The forecast comes as Thailand expects to welcome a record 33 million visitors this year.
Chinese tourists can’t seem to get enough of Thailand, with visitor numbers surging over the past year.
A wave of bomb blasts in Thailand’s central south and far south over the past month appear to have had limited impact.
Last week, the central bank cut its forecast for tourist arrivals by 400,000 to 33.6 million this year due to the bombings and a crackdown on so-called zero-dollar tours, or extremely cheap package tours, among other issues.
The October-December quarter is Thailand’s high season when hoards of tourists descend on palm-fringed beaches and raunchy bars and visit its many gilded Buddhist temples.
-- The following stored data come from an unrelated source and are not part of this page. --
(* ===== verification/Yaml.v ===== *)
(** * The interface of yaml-cpp

    yaml-cpp is not part of the repository.  A [YAML::Node] is data: its
    constructors are the library's node types.  What the program calls
    (parsing, emitting, subscripts, iteration, building nodes) are
    operations of the class [Yaml], and the documented behaviour the
    program relies on are the laws of the class [YamlLaws]. *)
From S2P Require Import Prelude CppStd.

Inductive Node : Type :=
| NUndefined
| NNull
| NScalar (s : string)
| NSequence (l : list Node)
| NMap (l : list (Node * Node)).

(** The node's type; an undefined node is the result of a failed look-up. *)
Definition IsDefined (n : Node) : bool := match n with NUndefined => false | _ => true end.
Definition IsScalar (n : Node) : bool := match n with NScalar _ => true | _ => false end.
Definition IsSequence (n : Node) : bool := match n with NSequence _ => true | _ => false end.
Definition IsMap (n : Node) : bool := match n with NMap _ => true | _ => false end.

(** A node that can stand in a document: no undefined node inside. *)
Fixpoint wf_node (n : Node) : bool :=
  match n with
  | NUndefined => false
  | NNull | NScalar _ => true
  | NSequence l => forallb wf_node l
  | NMap l => forallb (λ p, match p with (k, v) => wf_node k && wf_node v end) l
  end.

(** Induction over the nested lists. *)
Section node_ind.
Variable P : Node → Prop.
Hypothesis HU : P NUndefined.
Hypothesis HN : P NNull.
Hypothesis HS : ∀ s, P (NScalar s).
Hypothesis HL : ∀ l, Forall P l → P (NSequence l).
Hypothesis HM : ∀ l, Forall (λ p, P p.1 ∧ P p.2) l → P (NMap l).

Fixpoint Node_ind' (n : Node) : P n :=
  match n with
  | NUndefined => HU
  | NNull => HN
  | NScalar s => HS s
  | NSequence l => HL l ((fix go l := match l return Forall P l with
      | [] => Forall_nil_2 _
      | x :: l => Forall_cons_2 _ _ _ (Node_ind' x) (go l)
      end) l)
  | NMap l => HM l ((fix go l := match l return Forall (λ p, P p.1 ∧ P p.2) l with
      | [] => Forall_nil_2 _
      | (k, v) :: l => Forall_cons_2 (λ p, P p.1 ∧ P p.2) (k, v) l
          (conj (Node_ind' k) (Node_ind' v)) (go l)
      end) l)
  end.
End node_ind.

(** ** Operations *)
Class Yaml := {
  (** [YAML::Load(s)]; an exception on malformed input *)
  Load : string → exn + Node;
  (** [ss << node] *)
  Emit : Node → string;
  (** [node.size()] *)
  Size : Node → nat;
  (** [node[i]] with an unsigned index *)
  Index : Node → nat → exn + Node;
  (** [node[key]] on a constant node *)
  Subscript : Node → string → exn + Node;
  (** the pairs [it->first], [it->second] from [begin()] to [end()] *)
  Entries : Node → list (Node * Node);
  (** [node.Scalar()] and [node.as<std::string>()] *)
  Scalar : Node → exn + string;
  (** [node.push_back(v)] *)
  PushBack : Node → Node → Node;
  (** [node[key] = v] *)
  Assign : Node → string → Node → Node;
  (** [node[n][key] = v] *)
  AssignAt : Node → nat → string → Node → Node;
  (** [node[key].push_back(v)] *)
  PushBackAt : Node → string → Node → Node;
}.

(** The first value stored under a scalar key. *)
Fixpoint assoc (key : string) (l : list (Node * Node)) : option Node :=
  match l with
  | [] => None
  | (k, v) :: l => match k with
                   | NScalar s => if decide (s = key) then Some v else assoc key l
                   | _ => assoc key l
                   end
  end.

(** ** Documented behaviour *)
Class YamlLaws `{Yaml} : Prop := {
  (** emitting a document and parsing the text gives it back (scalars are
      taken to be valid UTF-8, as yaml-cpp expects) *)
  load_emit n : wf_node n = true → Load (Emit n) = inr n;
  (** a decimal integer is a plain scalar, written without quotes *)
  load_int (z : Z) : Load (pretty z) = inr (NScalar (pretty z));
  emit_int (z : Z) : Emit (NScalar (pretty z)) = pretty z;
  (** sequences and maps *)
  size_sequence l : Size (NSequence l) = length l;
  size_null : Size NNull = 0;
  index_sequence l i x : l !! i = Some x → Index (NSequence l) i = inr x;
  subscript_map l key : Subscript (NMap l) key = inr (default NUndefined (assoc key l));
  entries_map l : Entries (NMap l) = l;
  entries_null : Entries NNull = [];
  scalar_scalar s : Scalar (NScalar s) = inr s;
  (** only an invalid node throws *)
  scalar_valid n : n ≠ NUndefined → ∃ s, Scalar n = inr s;
  (** a default-constructed node is null; it becomes a sequence on the
      first [push_back] and a map on the first assignment to a key *)
  push_back_null v : PushBack NNull v = NSequence [v];
  push_back_sequence l v : PushBack (NSequence l) v = NSequence (l ++ [v]);
  assign_null key v : Assign NNull key v = NMap [(NScalar key, v)];
  assign_map l key v : assoc key l = None → Assign (NMap l) key v = NMap (l ++ [(NScalar key, v)]);
  (** the index one past the end adds an element to a sequence (or makes a
      null node a sequence); any other index is that of an element *)
  assign_at_null key v : AssignAt NNull 0 key v = NSequence [NMap [(NScalar key, v)]];
  assign_at_end l key v :
    AssignAt (NSequence l) (length l) key v = NSequence (l ++ [NMap [(NScalar key, v)]]);
  assign_at_elem l n x key v : l !! n = Some x →
    AssignAt (NSequence l) n key v = NSequence (<[n := Assign x key v]> l);
  (** a missing key is added *)
  push_back_at_map l key v : assoc key l = None →
    PushBackAt (NMap l) key v = NMap (l ++ [(NScalar key, NSequence [v])]);
  push_back_at_last l key xs v : assoc key l = None →
    PushBackAt (NMap (l ++ [(NScalar key, NSequence xs)])) key v
    = NMap (l ++ [(NScalar key, NSequence (xs ++ [v]))]);
}.

(** A library call in the effect monad. *)
Definition ycall {S A} (r : exn + A) : M S A :=
  match r with inl e => throw e | inr a => mret a end.

Lemma wp_ycall {S A} (r : exn + A) a (Q : A → S → Prop) s :
  r = inr a → Q a s → wp (ycall r) Q s.
Proof. by intros ->. Qed.

Section building.
Context `{YamlLaws}.

Lemma push_back_list l x :
  foldl PushBack NNull (l ++ [x]) = NSequence (l ++ [x]).
Proof.
  revert x. induction l as [|y l IH] using rev_ind; intros x; simpl.
  - apply push_back_null.
  - rewrite foldl_snoc, IH. apply push_back_sequence.
Qed.

(** A node built by [push_back] from null: null if nothing was added. *)
Definition seq_node (l : list Node) : Node := match l with [] => NNull | _ => NSequence l end.

Lemma push_back_all l : foldl PushBack NNull l = seq_node l.
Proof.
  destruct l as [|x l] using rev_ind; [done|]. rewrite push_back_list. by destruct l.
Qed.

Lemma wf_seq_node l : forallb wf_node l = true → wf_node (seq_node l) = true.
Proof. by destruct l. Qed.

Lemma size_seq_node l : Size (seq_node l) = length l.
Proof. destruct l; [apply size_null|apply size_sequence]. Qed.

Lemma index_seq_node l i x : l !! i = Some x → Index (seq_node l) i = inr x.
Proof. destruct l; [done|apply index_sequence]. Qed.

(** A node built by assignments to distinct keys. *)
Definition map_node (l : list (string * Node)) : Node :=
  match l with [] => NNull | _ => NMap (prod_map NScalar id <$> l) end.

Lemma assoc_fmap key (l : list (string * Node)) :
  key ∉ l.*1 → assoc key (prod_map NScalar id <$> l) = None.
Proof.
  induction l as [|[k v] l IH]; [done|]. rewrite !fmap_cons, not_elem_of_cons. simpl.
  intros [Hne Hl]. rewrite decide_False by done. auto.
Qed.

Lemma assign_all (l : list (string * Node)) : NoDup l.*1 →
  foldl (λ n p, Assign n p.1 p.2) NNull l = map_node l.
Proof.
  induction l as [|[k v] l IH] using rev_ind; [done|]. rewrite fmap_app, foldl_snoc.
  intros (Hl & Hk & _)%NoDup_app. rewrite IH by done. simpl.
  destruct l as [|[k' v'] l']; [apply assign_null|].
  unfold map_node at 1. rewrite assign_map.
  - unfold map_node. simpl. by rewrite fmap_app.
  - apply assoc_fmap. intros Hin. apply (Hk k); [done|]. by apply list_elem_of_singleton.
Qed.

Lemma wf_map_node l : forallb (λ p, wf_node p.2) l = true → wf_node (map_node l) = true.
Proof.
  intros Hl. destruct l as [|p l]; [done|].
  change (forallb (λ q : Node * Node, let (k, v) := q in wf_node k && wf_node v)
    (prod_map NScalar id <$> p :: l) = true).
  revert Hl. generalize (p :: l). clear p l. intros l.
  induction l as [|[k v] l IH]; [done|]. rewrite fmap_cons. simpl.
  intros [-> ?]%andb_true_iff. auto.
Qed.

Lemma entries_map_node l : Entries (map_node l) = prod_map NScalar id <$> l.
Proof. destruct l; [apply entries_null|apply entries_map]. Qed.
End building.
(* ===== verification/ConfigInv.v ===== *)
(** * Invariant of the configuration registry and rules for its operations

    [cfg_wf] is the registry's invariant, [ext_step] a step that changes
    only the environment; each operation of [Config] has one rule that
    gives its result from any state in which the locks it takes are free. *)
From S2P Require Import Prelude CppStd Lock Yaml Config.

(** ** Contracts of the casts and the listeners *)
Definition is_some {A} (o : option A) : bool := match o with Some _ => true | None => false end.

(** A cast depends on its argument only, throws only standard exceptions,
    and keeps the logging system's invariant. *)
Class CfgTypesOk (Ext : Type) `{!CfgTypes Ext} `{!LogService Ext} `{!LogServiceOk Ext} := {
  parse : ∀ t, string → option (val t);
  print : ∀ t, val t → option string;
  from_string_ok t str e : log_inv e →
    wpx (from_string t str) (λ v e', parse t str = Some v ∧ log_inv e')
      (λ x e', is_std x ∧ parse t str = None ∧ log_inv e') e;
  to_string_ok t v e : log_inv e →
    wpx (to_string t v) (λ str e', print t v = Some str ∧ log_inv e')
      (λ x e', is_std x ∧ print t v = None ∧ log_inv e') e;
}.

Section inv.
Context {Ext : Type} `{CfgTypesOk Ext} {Cb : ty → Type}.
Context (run_cb : ∀ t, Cb t → val t → val t → M (Cfg Cb) unit).
Implicit Types (s : Cfg Cb).

(** Only the environment changes, within its invariant. *)
Definition ext_step s s' : Prop := s' = set_c_ext (c_ext s') s ∧ log_inv (c_ext s').

Lemma ext_step_refl s : log_inv (c_ext s) → ext_step s s.
Proof. split; [by destruct s|done]. Qed.

Lemma ext_step_trans s1 s2 s3 : ext_step s1 s2 → ext_step s2 s3 → ext_step s1 s3.
Proof. intros [-> _] [-> ?]. by split. Qed.

Lemma ext_step_set e s : log_inv e → ext_step s (set_c_ext e s).
Proof. by split. Qed.

(** A listener that returns and touches no configuration variable. *)
Definition quiet {t} (c : Cb t) : Prop :=
  ∀ old new s, log_inv (c_ext s) → wp (run_cb t c old new) (λ _, ext_step s) s.

(** ** Dynamic casts *)
Lemma cast_var_refl {t} (v : ConfigVar Cb t) : cast_var t (AnyVar t v) = Some v.
Proof.
  unfold cast_var. simpl. destruct (decide (t = t)) as [e|]; [|done].
  by rewrite <-(Eqdep_dec.eq_rect_eq_dec ty_eq_dec).
Qed.

Lemma cast_var_Some t x (v : ConfigVar Cb t) : cast_var t x = Some v ↔ x = AnyVar t v.
Proof.
  split; [|intros ->; apply cast_var_refl]. destruct x as [t' v']. unfold cast_var. simpl.
  destruct (decide (t' = t)) as [e|]; [|done]. destruct e. simpl. by intros [= ->].
Qed.

Lemma cast_var_None t t' (v : ConfigVar Cb t') : t' ≠ t → cast_var t (AnyVar t' v) = None.
Proof. intros Hne. unfold cast_var. simpl. by destruct (decide (t' = t)). Qed.

Lemma AnyVar_inj {t} (v v' : ConfigVar Cb t) : AnyVar t v = AnyVar t v' → v = v'.
Proof. intros Heq. apply (f_equal (cast_var t)) in Heq. rewrite !cast_var_refl in Heq. congruence. Qed.

(** ** The invariant *)
Definition var_of (x : anyvar Cb) : string := m_name (any_var x).

Definition valid_name (name : string) : Prop := find_first_not_of name_chars name = None.

(** The keys of the listeners are ordered and among those handed out. *)
Record cbs_ok {A} (fun_id : Z) (l : list (Z * A)) : Prop := {
  cbs_sorted : sset_sorted fst l;
  cbs_range k c : (k, c) ∈ l → (1 ≤ k ≤ fun_id)%Z;
}.

Record cfg_heap s : Prop := {
  (** addresses are below the allocator, counters within 64 bits *)
  ch_next p x : c_vars s !! p = Some x → p < c_next s;
  ch_fun_id t : (0 ≤ c_fun_id s t < 2 ^ 64)%Z;
  ch_cbs p t (v : ConfigVar Cb t) : c_vars s !! p = Some (AnyVar t v) → cbs_ok (c_fun_id s t) (m_cbs v);
  (** a registered name is valid and is the name of its variable *)
  ch_datas name p : c_datas s !! name = Some p →
    valid_name name ∧ ∃ x, c_vars s !! p = Some x ∧ var_of x = name;
  ch_ext : log_inv (c_ext s);
}.

Definition cfg_wf s : Prop := cfg_heap s ∧ c_locks s = ∅.

Lemma cfg_heap_ext s s' : ext_step s s' → cfg_heap s → cfg_heap s'.
Proof. intros [-> ?] []. by split. Qed.

Lemma cfg_heap_locks l s : cfg_heap s → cfg_heap (set_c_locks l s).
Proof. intros []. by split. Qed.

Lemma cfg_wf_ext s s' : ext_step s s' → cfg_wf s → cfg_wf s'.
Proof. intros Hs [Hh Hl]. split; [by eapply cfg_heap_ext|]. by destruct Hs as [-> _]. Qed.

(** Valid names are in lower case already. *)
Lemma valid_name_lower name : valid_name name → transform tolower name = name.
Proof.
  unfold valid_name. rewrite find_first_not_of_None. intros Hv. apply transform_id. revert Hv.
  induction name as [|c s IH]; [done|]. simpl. intros [Hc Hs]%andb_true_iff. rewrite (IH Hs).
  rewrite andb_true_r. destruct c as [[] [] [] [] [] [] [] []]; by vm_compute in Hc |- *.
Qed.

(** Distinct names are distinct variables. *)
Lemma datas_inj s n1 n2 p : cfg_heap s → c_datas s !! n1 = Some p → c_datas s !! n2 = Some p → n1 = n2.
Proof.
  intros Hh (_ & x1 & Hx1 & <-)%(ch_datas s Hh) (_ & x2 & Hx2 & <-)%(ch_datas s Hh). congruence.
Qed.

(** ** Rules *)
Lemma wp_ext {A} (m : M Ext A) (Q : A → Ext → Prop) s :
  wp m Q (c_ext s) → wp (ext m) (λ a s', s' = set_c_ext (c_ext s') s ∧ Q a (c_ext s')) s.
Proof. intros Hm. apply wp_zoom. eapply wp_mono; [|exact Hm]. by intros a e ?. Qed.

Lemma wp_log_error file line msg s : log_inv (c_ext s) →
  (∀ s', ext_step s s' → wp msg (λ _, ext_step s') s') →
  wp (log_error file line msg) (λ _, ext_step s) s.
Proof.
  intros Hl Hmsg. unfold log_error. apply wp_bind.
  eapply wp_mono; [|apply wp_ext, log_enabled_ok, Hl]. intros b s1 H1. destruct b; [|done].
  apply wp_bind. eapply wp_mono; [|by apply Hmsg]. intros text s2 H2.
  assert (ext_step s s2) as H12 by (by eapply ext_step_trans).
  eapply wp_mono; [|apply wp_ext, log_emit_ok, H12]. intros [] s3 H3. by eapply ext_step_trans.
Qed.

Lemma wp_log_error_text file line text s : log_inv (c_ext s) →
  wp (log_error file line (mret text)) (λ _, ext_step s) s.
Proof.
  intros Hl. apply wp_log_error; [done|]. intros s' [_ ?]. by apply wp_ret, ext_step_refl.
Qed.

Lemma load_var_eq {t} p (v : ConfigVar Cb t) s :
  c_vars s !! p = Some (AnyVar t v) → load_var t p s = Ret v s.
Proof. intros Hp. unfold load_var, deref. rewrite Hp. simpl. by rewrite cast_var_refl. Qed.

Lemma wp_load_var {t} p (v : ConfigVar Cb t) (Q : ConfigVar Cb t → Cfg Cb → Prop) s :
  c_vars s !! p = Some (AnyVar t v) → Q v s → wp (load_var t p) Q s.
Proof. intros Hp HQ. apply wp_deref with v; [|done]. cbn beta. rewrite Hp. apply cast_var_refl. Qed.

(** Put the lock table back after a step on the environment. *)
Lemma ext_step_unlock s s' l : ext_step (set_c_locks l s) s' →
  c_locks s' = l ∧ ext_step s (set_c_locks (c_locks s) s').
Proof. intros [Heq ?]. rewrite Heq. by repeat split. Qed.

(** The value of a variable replaced. *)
Definition upd {t} (p : nat) (var : ConfigVar Cb t) s : Cfg Cb :=
  set_c_vars (<[p := AnyVar t var]>) s.
Definition new_val t (v old : val t) : val t := if val_eqb t v old then old else v.

Lemma upd_id {t} p (var : ConfigVar Cb t) s : c_vars s !! p = Some (AnyVar t var) → upd p var s = s.
Proof. intros Hp. destruct s. unfold upd, set_c_vars. simpl in *. by rewrite insert_id. Qed.

(** A write-locked update of a variable. *)
Lemma wp_write_var {t} p (v : ConfigVar Cb t) (f : ConfigVar Cb t → ConfigVar Cb t)
    (Q : unit → Cfg Cb → Prop) s :
  c_vars s !! p = Some (AnyVar t v) → c_locks s !! LkVar p = None →
  Q tt (upd p (f v) s) →
  wp (WriteScopedLockImpl (var_mutex p) (var ← load_var t p; store_var p (f var))) Q s.
Proof.
  intros Hp Hl HQ. apply (wp_WriteLock (LkVar p)); [done|]. apply wp_bind.
  apply (wp_load_var p v); [done|]. apply wp_modify. split; [done|]. by destruct s.
Qed.

(** A read-locked query of a variable. *)
Lemma wp_read_var {t A} p (v : ConfigVar Cb t) (f : ConfigVar Cb t → A) (Q : A → Cfg Cb → Prop) s :
  c_vars s !! p = Some (AnyVar t v) → c_locks s !! LkVar p = None →
  Q (f v) s →
  wp (ReadScopedLockImpl (var_mutex p) (var ← load_var t p; mret (f var))) Q s.
Proof.
  intros Hp Hl HQ. apply (wp_ReadLock (LkVar p)); [done|]. apply wp_bind.
  apply (wp_load_var p v); [done|]. apply wp_ret. split; [done|]. by destruct s.
Qed.

(** *** Setting a value *)
Lemma wp_notify {t} p (var : ConfigVar Cb t) (v : val t) (l : list (Z * Cb t)) s :
  c_vars s !! p = Some (AnyVar t var) → log_inv (c_ext s) →
  (∀ k c, (k, c) ∈ l → quiet c) →
  wp (foreach l (λ i, var ← load_var t p; run_cb t i.2 (m_val var) v)) (λ _, ext_step s) s.
Proof.
  intros Hp Hl Hq. apply wp_foreach_inv; [|by apply ext_step_refl].
  intros [k c] s1 Hin H1. apply wp_bind. apply (wp_load_var p var); [by destruct H1 as [-> _]|].
  eapply wp_mono; [|by apply (Hq k c), H1]. intros [] s2 H2. by eapply ext_step_trans.
Qed.

Lemma wp_setValue {t} p (var : ConfigVar Cb t) (v : val t) s :
  c_vars s !! p = Some (AnyVar t var) → c_locks s !! LkVar p = None → log_inv (c_ext s) →
  (∀ k c, (k, c) ∈ m_cbs var → quiet c) →
  wp (setValue run_cb t p v)
    (λ _, ext_step (upd p (set_m_val (new_val t v (m_val var)) var) s)) s.
Proof.
  intros Hp Hl Hi Hq. unfold setValue, new_val. apply wp_bind.
  apply (wp_ReadLock (LkVar p)); [done|]. apply wp_bind, (wp_load_var p var); [done|].
  destruct (val_eqb t v (m_val var)).
  { apply wp_ret. split; [done|]. apply wp_ret.
    assert (set_m_val (m_val var) var = var) as -> by (by destruct var).
    rewrite upd_id by done. split; [by destruct s|done]. }
  apply wp_bind. eapply wp_mono; [|by apply (wp_notify p var)].
  intros [] s1 [Hs1 Hi1]. apply wp_ret. rewrite Hs1. split; [done|].
  apply (wp_write_var p var); [done..|]. by apply (ext_step_set (c_ext s1)).
Qed.

(** *** Text *)
Lemma wp_toString {t} p (var : ConfigVar Cb t) s :
  c_vars s !! p = Some (AnyVar t var) → c_locks s !! LkVar p = None → log_inv (c_ext s) →
  wp (toString p) (λ str s', ext_step s s' ∧ str = default "..." (print t (m_val var))) s.
Proof.
  intros Hp Hl Hi. unfold toString. apply wp_bind. eapply wp_deref; [done|]. apply wp_catch.
  apply (wpx_ReadLock (LkVar p)); [done|]. apply wpx_bind, wpx_wp, (wp_load_var p var); [done|].
  apply wpx_zoom. eapply wpx_mono; [..|by apply to_string_ok].
  - intros str e [-> He]. split; [done|]. by split.
  - intros [what|] e (Hx & -> & He); [|done]. split; [done|]. apply wp_bind.
    eapply wp_mono; [|by apply wp_log_error_text]. intros [] s1 H1. apply wp_ret.
    split; [|done]. eapply ext_step_trans; [|exact H1]. by split.
Qed.

(** The effect of [fromString] on a variable. *)
Definition assign_text {t} (str : string) (var : ConfigVar Cb t) : ConfigVar Cb t :=
  match parse t str with Some v => set_m_val (new_val t v (m_val var)) var | None => var end.

Lemma wp_fromString {t} p (var : ConfigVar Cb t) str s :
  c_vars s !! p = Some (AnyVar t var) → c_locks s !! LkVar p = None → log_inv (c_ext s) →
  (∀ k c, (k, c) ∈ m_cbs var → quiet c) →
  wp (fromString run_cb p str) (λ b s', b = is_some (parse t str) ∧
    ext_step (upd p (assign_text str var) s) s') s.
Proof.
  intros Hp Hl Hi Hq. unfold fromString, assign_text. apply wp_bind. eapply wp_deref; [done|].
  apply wp_catch, wpx_bind, wpx_zoom. eapply wpx_mono; [..|by apply from_string_ok].
  - intros v e [-> He]. apply wpx_bind, wpx_wp.
    eapply wp_mono; [|by apply (wp_setValue p var)]. intros [] s1 H1. apply wpx_ret.
    split; [done|]. by destruct H1.
  - intros [what|] e (Hx & -> & He); [|done]. apply wp_bind.
    eapply wp_mono; [|by apply wp_log_error_text]. intros [] s1 H1. apply wp_ret.
    rewrite upd_id by done. split; [done|]. eapply ext_step_trans; [|exact H1]. by split.
Qed.

(** *** Listeners *)
Definition bumped (t : ty) s : Z := wrapU 64 (c_fun_id s t + 1).

Lemma wp_addListener {t} p (var : ConfigVar Cb t) c (Q : Z → Cfg Cb → Prop) s :
  c_vars s !! p = Some (AnyVar t var) → c_locks s !! LkVar p = None →
  Q (bumped t s) (upd p (set_m_cbs (smap_set (bumped t s) c (m_cbs var)) var)
    (set_c_fun_id (λ t', if decide (t' = t) then bumped t s else c_fun_id s t') s)) →
  wp (addListener t p c) Q s.
Proof.
  intros Hp Hl HQ. apply (wp_WriteLock (LkVar p)); [done|]. apply wp_bind.
  unfold wp at 1, bump_fun_id. apply wp_bind, (wp_load_var p var); [done|].
  apply wp_bind, wp_modify, wp_ret. split; [done|]. by destruct s.
Qed.

(** *** The registry *)
Lemma wp_LookupBase name (Q : option nat → Cfg Cb → Prop) s :
  c_locks s !! LkConfig = None → Q (c_datas s !! name) s → wp (LookupBase name) Q s.
Proof.
  intros Hl HQ. apply (wp_ReadLock LkConfig); [done|]. apply wp_bind, wp_get, wp_ret.
  split; [done|]. by destruct s.
Qed.

(** The variable registered under a name, if it has the type. *)
Definition registered s t name : option nat :=
  p ← c_datas s !! name; x ← c_vars s !! p; guard (any_ty x = t);; Some p.

Lemma wp_Lookup t name s : cfg_wf s →
  wp (Lookup t name) (λ r s', r = registered s t name ∧ ext_step s s') s.
Proof.
  intros [Hh Hl]. apply (wp_ReadLock LkConfig); [by simpl; rewrite Hl|].
  apply wp_bind, wp_get. simpl.
  unfold registered. destruct (c_datas s !! name) as [p|] eqn:Hname.
  2: { apply wp_ret. split; [done|]. split; [done|]. split; [by destruct s|apply Hh]. }
  destruct (ch_datas s Hh name p Hname) as (_ & [t' v] & Hx & _).
  apply wp_bind. eapply wp_deref; [done|]. simpl. rewrite Hx. simpl.
  destruct (decide (t' = t)) as [->|Hne].
  { rewrite cast_var_refl. apply wp_ret. split; [done|]. rewrite option_guard_True by done.
    split; [done|]. split; [by destruct s|apply Hh]. }
  rewrite cast_var_None, option_guard_False by done. apply wp_bind. eapply wp_mono.
  2: { apply wp_log_error; [apply Hh|]. intros s1 [Hs1 Hi1]. rewrite Hs1.
       apply wp_bind, wp_bind, (wp_deref _ _ (AnyVar t' v)); [done|]. apply wp_ret, wp_bind.
       eapply wp_mono; [|apply (wp_toString p v); [done| |done]].
       - intros str s2 [H2 _]. by apply wp_ret.
       - simpl. by rewrite lookup_insert_ne, Hl. }
  intros [] s1 (Hlk & H1)%ext_step_unlock. apply wp_ret. done.
Qed.
End inv.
“The last quarter is a high season for us. It’s the season when tourists from China, Europe and other regions come most,” council president Ittirit Kinglek told Reuters.
“We are expecting higher numbers of arrivals than last year mainly due to Chinese travelers.”
The council expects at least 600,000 Chinese arrivals during next month’s “Golden Week” holiday.
Last year, Thailand attracted 7.93 million Chinese, a record high. This year, the council expects around 10 million Chinese.